## Task description
Word for word, repeat all of the entries.

## Data provided
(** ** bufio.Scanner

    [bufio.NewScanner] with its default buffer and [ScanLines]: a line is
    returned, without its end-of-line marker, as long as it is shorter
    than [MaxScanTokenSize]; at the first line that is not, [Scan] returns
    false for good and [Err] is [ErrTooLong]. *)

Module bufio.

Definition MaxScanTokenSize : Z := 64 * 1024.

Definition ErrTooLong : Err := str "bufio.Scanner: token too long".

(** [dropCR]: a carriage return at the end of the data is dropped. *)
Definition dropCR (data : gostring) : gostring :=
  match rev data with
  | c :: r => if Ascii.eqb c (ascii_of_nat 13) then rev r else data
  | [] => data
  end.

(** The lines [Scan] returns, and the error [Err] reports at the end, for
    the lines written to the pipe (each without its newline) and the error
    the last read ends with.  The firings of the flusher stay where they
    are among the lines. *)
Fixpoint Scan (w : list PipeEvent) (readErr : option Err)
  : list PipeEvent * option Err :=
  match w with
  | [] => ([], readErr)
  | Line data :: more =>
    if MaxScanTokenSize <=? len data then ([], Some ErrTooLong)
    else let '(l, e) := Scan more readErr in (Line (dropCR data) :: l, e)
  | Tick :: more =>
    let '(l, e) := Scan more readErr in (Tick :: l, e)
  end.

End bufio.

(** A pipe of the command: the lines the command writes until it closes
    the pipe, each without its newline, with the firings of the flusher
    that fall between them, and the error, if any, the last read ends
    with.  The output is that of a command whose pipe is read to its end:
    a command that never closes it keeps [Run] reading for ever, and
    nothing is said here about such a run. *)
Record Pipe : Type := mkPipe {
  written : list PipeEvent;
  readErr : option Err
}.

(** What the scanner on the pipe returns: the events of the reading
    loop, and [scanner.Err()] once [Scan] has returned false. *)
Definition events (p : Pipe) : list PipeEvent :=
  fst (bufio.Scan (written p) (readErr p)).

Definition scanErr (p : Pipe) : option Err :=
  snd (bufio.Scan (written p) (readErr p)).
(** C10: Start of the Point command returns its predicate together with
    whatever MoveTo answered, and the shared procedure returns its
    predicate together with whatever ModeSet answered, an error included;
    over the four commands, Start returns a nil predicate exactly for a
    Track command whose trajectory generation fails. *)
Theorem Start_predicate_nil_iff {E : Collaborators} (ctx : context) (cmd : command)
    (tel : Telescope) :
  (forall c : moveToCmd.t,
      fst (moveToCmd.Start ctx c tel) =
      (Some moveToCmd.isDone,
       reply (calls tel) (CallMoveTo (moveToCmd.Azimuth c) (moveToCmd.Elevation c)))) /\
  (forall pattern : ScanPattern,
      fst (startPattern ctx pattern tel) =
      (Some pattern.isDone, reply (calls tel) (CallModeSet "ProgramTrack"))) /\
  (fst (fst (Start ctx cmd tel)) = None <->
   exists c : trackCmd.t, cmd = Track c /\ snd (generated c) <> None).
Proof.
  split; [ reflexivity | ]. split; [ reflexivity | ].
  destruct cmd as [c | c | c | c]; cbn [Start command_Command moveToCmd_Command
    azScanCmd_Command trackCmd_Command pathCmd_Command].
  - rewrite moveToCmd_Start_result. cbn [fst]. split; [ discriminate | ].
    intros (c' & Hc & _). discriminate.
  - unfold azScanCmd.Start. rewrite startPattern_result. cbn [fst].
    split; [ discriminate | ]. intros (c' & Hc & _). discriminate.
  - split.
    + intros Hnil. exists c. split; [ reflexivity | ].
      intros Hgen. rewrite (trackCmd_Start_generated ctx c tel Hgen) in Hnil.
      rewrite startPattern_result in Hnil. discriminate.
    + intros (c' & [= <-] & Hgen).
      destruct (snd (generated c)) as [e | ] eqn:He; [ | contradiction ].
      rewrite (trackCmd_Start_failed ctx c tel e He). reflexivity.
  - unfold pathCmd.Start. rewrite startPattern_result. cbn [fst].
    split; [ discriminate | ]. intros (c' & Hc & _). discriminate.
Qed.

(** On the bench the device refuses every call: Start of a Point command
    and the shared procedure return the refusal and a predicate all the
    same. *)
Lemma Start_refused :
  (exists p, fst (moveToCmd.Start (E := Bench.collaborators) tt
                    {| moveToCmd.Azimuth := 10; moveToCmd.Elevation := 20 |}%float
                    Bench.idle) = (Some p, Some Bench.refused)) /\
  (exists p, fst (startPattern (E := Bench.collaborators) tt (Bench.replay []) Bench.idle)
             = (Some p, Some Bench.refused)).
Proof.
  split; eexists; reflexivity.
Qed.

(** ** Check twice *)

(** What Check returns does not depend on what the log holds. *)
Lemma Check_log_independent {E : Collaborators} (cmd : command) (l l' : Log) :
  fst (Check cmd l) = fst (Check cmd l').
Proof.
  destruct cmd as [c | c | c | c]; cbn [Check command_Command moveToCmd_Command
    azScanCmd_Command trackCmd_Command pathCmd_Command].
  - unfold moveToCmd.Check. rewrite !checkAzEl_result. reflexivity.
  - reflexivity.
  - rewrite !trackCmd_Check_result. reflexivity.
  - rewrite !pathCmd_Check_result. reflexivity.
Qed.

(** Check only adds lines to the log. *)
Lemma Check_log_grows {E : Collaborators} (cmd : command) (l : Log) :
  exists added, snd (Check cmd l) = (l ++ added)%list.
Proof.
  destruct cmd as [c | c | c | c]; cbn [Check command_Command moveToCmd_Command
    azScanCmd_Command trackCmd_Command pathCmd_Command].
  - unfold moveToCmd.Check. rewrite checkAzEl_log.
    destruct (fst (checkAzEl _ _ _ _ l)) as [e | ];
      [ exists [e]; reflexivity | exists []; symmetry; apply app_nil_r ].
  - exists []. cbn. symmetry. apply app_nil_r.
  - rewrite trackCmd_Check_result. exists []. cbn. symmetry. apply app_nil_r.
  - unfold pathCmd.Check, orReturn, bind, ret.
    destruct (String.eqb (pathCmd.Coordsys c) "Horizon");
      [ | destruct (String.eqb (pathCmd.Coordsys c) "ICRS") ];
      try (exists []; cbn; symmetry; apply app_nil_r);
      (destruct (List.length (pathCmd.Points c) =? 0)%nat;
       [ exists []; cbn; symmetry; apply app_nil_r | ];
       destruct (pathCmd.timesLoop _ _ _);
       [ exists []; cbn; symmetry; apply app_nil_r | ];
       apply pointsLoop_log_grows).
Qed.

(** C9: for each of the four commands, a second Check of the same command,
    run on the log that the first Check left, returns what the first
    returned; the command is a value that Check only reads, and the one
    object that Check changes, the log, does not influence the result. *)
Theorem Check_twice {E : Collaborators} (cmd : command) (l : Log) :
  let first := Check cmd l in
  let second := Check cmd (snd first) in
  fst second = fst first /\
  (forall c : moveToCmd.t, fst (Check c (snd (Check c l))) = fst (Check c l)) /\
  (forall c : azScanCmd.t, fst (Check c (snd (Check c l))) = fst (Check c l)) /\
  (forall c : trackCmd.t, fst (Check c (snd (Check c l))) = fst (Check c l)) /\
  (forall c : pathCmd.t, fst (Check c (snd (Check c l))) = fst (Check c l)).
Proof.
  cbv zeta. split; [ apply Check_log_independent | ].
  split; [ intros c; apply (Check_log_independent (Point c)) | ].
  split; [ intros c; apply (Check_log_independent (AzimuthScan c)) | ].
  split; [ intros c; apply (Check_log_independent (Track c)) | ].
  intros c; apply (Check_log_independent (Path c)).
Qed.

## Output
(** ** bufio.Scanner

    [bufio.NewScanner] with its default buffer and [ScanLines]: a line is
    returned, without its end-of-line marker, as long as it is shorter
    than [MaxScanTokenSize]; at the first line that is not, [Scan] returns
    false for good and [Err] is [ErrTooLong]. *)

Module bufio.

Definition MaxScanTokenSize : Z := 64 * 1024.

Definition ErrTooLong : Err := str "bufio.Scanner: token too long".

(** [dropCR]: a carriage return at the end of the data is dropped. *)
Definition dropCR (data : gostring) : gostring :=
  match rev data with
  | c :: r => if Ascii.eqb c (ascii_of_nat 13) then rev r else data
  | [] => data
  end.

(** The lines [Scan] returns, and the error [Err] reports at the end, for
    the lines written to the pipe (each without its newline) and the error
    the last read ends with.  The firings of the flusher stay where they
    are among the lines. *)
Fixpoint Scan (w : list PipeEvent) (readErr : option Err)
  : list PipeEvent * option Err :=
  match w with
  | [] => ([], readErr)
  | Line data :: more =>
    if MaxScanTokenSize <=? len data then ([], Some ErrTooLong)
    else let '(l, e) := Scan more readErr in (Line (dropCR data) :: l, e)
  | Tick :: more =>
    let '(l, e) := Scan more readErr in (Tick :: l, e)
  end.

End bufio.

(** A pipe of the command: the lines the command writes until it closes
    the pipe, each without its newline, with the firings of the flusher
    that fall between them, and the error, if any, the last read ends
    with.  The output is that of a command whose pipe is read to its end:
    a command that never closes it keeps [Run] reading for ever, and
    nothing is said here about such a run. *)
Record Pipe : Type := mkPipe {
  written : list PipeEvent;
  readErr : option Err
}.

(** What the scanner on the pipe returns: the events of the reading
    loop, and [scanner.Err()] once [Scan] has returned false. *)
Definition events (p : Pipe) : list PipeEvent :=
  fst (bufio.Scan (written p) (readErr p)).

Definition scanErr (p : Pipe) : option Err :=
  snd (bufio.Scan (written p) (readErr p)).
(** C10: Start of the Point command returns its predicate together with
    whatever MoveTo answered, and the shared procedure returns its
    predicate together with whatever ModeSet answered, an error included;
    over the four commands, Start returns a nil predicate exactly for a
    Track command whose trajectory generation fails. *)
Theorem Start_predicate_nil_iff {E : Collaborators} (ctx : context) (cmd : command)
    (tel : Telescope) :
  (forall c : moveToCmd.t,
      fst (moveToCmd.Start ctx c tel) =
      (Some moveToCmd.isDone,
       reply (calls tel) (CallMoveTo (moveToCmd.Azimuth c) (moveToCmd.Elevation c)))) /\
  (forall pattern : ScanPattern,
      fst (startPattern ctx pattern tel) =
      (Some pattern.isDone, reply (calls tel) (CallModeSet "ProgramTrack"))) /\
  (fst (fst (Start ctx cmd tel)) = None <->
   exists c : trackCmd.t, cmd = Track c /\ snd (generated c) <> None).
Proof.
  split; [ reflexivity | ]. split; [ reflexivity | ].
  destruct cmd as [c | c | c | c]; cbn [Start command_Command moveToCmd_Command
    azScanCmd_Command trackCmd_Command pathCmd_Command].
  - rewrite moveToCmd_Start_result. cbn [fst]. split; [ discriminate | ].
    intros (c' & Hc & _). discriminate.
  - unfold azScanCmd.Start. rewrite startPattern_result. cbn [fst].
    split; [ discriminate | ]. intros (c' & Hc & _). discriminate.
  - split.
    + intros Hnil. exists c. split; [ reflexivity | ].
      intros Hgen. rewrite (trackCmd_Start_generated ctx c tel Hgen) in Hnil.
      rewrite startPattern_result in Hnil. discriminate.
    + intros (c' & [= <-] & Hgen).
      destruct (snd (generated c)) as [e | ] eqn:He; [ | contradiction ].
      rewrite (trackCmd_Start_failed ctx c tel e He). reflexivity.
  - unfold pathCmd.Start. rewrite startPattern_result. cbn [fst].
    split; [ discriminate | ]. intros (c' & Hc & _). discriminate.
Qed.

(** On the bench the device refuses every call: Start of a Point command
    and the shared procedure return the refusal and a predicate all the
    same. *)
Lemma Start_refused :
  (exists p, fst (moveToCmd.Start (E := Bench.collaborators) tt
                    {| moveToCmd.Azimuth := 10; moveToCmd.Elevation := 20 |}%float
                    Bench.idle) = (Some p, Some Bench.refused)) /\
  (exists p, fst (startPattern (E := Bench.collaborators) tt (Bench.replay []) Bench.idle)
             = (Some p, Some Bench.refused)).
Proof.
  split; eexists; reflexivity.
Qed.

(** ** Check twice *)

(** What Check returns does not depend on what the log holds. *)
Lemma Check_log_independent {E : Collaborators} (cmd : command) (l l' : Log) :
  fst (Check cmd l) = fst (Check cmd l').
Proof.
  destruct cmd as [c | c | c | c]; cbn [Check command_Command moveToCmd_Command
    azScanCmd_Command trackCmd_Command pathCmd_Command].
  - unfold moveToCmd.Check. rewrite !checkAzEl_result. reflexivity.
  - reflexivity.
  - rewrite !trackCmd_Check_result. reflexivity.
  - rewrite !pathCmd_Check_result. reflexivity.
Qed.

(** Check only adds lines to the log. *)
Lemma Check_log_grows {E : Collaborators} (cmd : command) (l : Log) :
  exists added, snd (Check cmd l) = (l ++ added)%list.
Proof.
  destruct cmd as [c | c | c | c]; cbn [Check command_Command moveToCmd_Command
    azScanCmd_Command trackCmd_Command pathCmd_Command].
  - unfold moveToCmd.Check. rewrite checkAzEl_log.
    destruct (fst (checkAzEl _ _ _ _ l)) as [e | ];
      [ exists [e]; reflexivity | exists []; symmetry; apply app_nil_r ].
  - exists []. cbn. symmetry. apply app_nil_r.
  - rewrite trackCmd_Check_result. exists []. cbn. symmetry. apply app_nil_r.
  - unfold pathCmd.Check, orReturn, bind, ret.
    destruct (String.eqb (pathCmd.Coordsys c) "Horizon");
      [ | destruct (String.eqb (pathCmd.Coordsys c) "ICRS") ];
      try (exists []; cbn; symmetry; apply app_nil_r);
      (destruct (List.length (pathCmd.Points c) =? 0)%nat;
       [ exists []; cbn; symmetry; apply app_nil_r | ];
       destruct (pathCmd.timesLoop _ _ _);
       [ exists []; cbn; symmetry; apply app_nil_r | ];
       apply pointsLoop_log_grows).
Qed.

(** C9: for each of the four commands, a second Check of the same command,
    run on the log that the first Check left, returns what the first
    returned; the command is a value that Check only reads, and the one
    object that Check changes, the log, does not influence the result. *)
Theorem Check_twice {E : Collaborators} (cmd : command) (l : Log) :
  let first := Check cmd l in
  let second := Check cmd (snd first) in
  fst second = fst first /\
  (forall c : moveToCmd.t, fst (Check c (snd (Check c l))) = fst (Check c l)) /\
  (forall c : azScanCmd.t, fst (Check c (snd (Check c l))) = fst (Check c l)) /\
  (forall c : trackCmd.t, fst (Check c (snd (Check c l))) = fst (Check c l)) /\
  (forall c : pathCmd.t, fst (Check c (snd (Check c l))) = fst (Check c l)).
Proof.
  cbv zeta. split; [ apply Check_log_independent | ].
  split; [ intros c; apply (Check_log_independent (Point c)) | ].
  split; [ intros c; apply (Check_log_independent (AzimuthScan c)) | ].
  split; [ intros c; apply (Check_log_independent (Track c)) | ].
  intros c; apply (Check_log_independent (Path c)).
Qed.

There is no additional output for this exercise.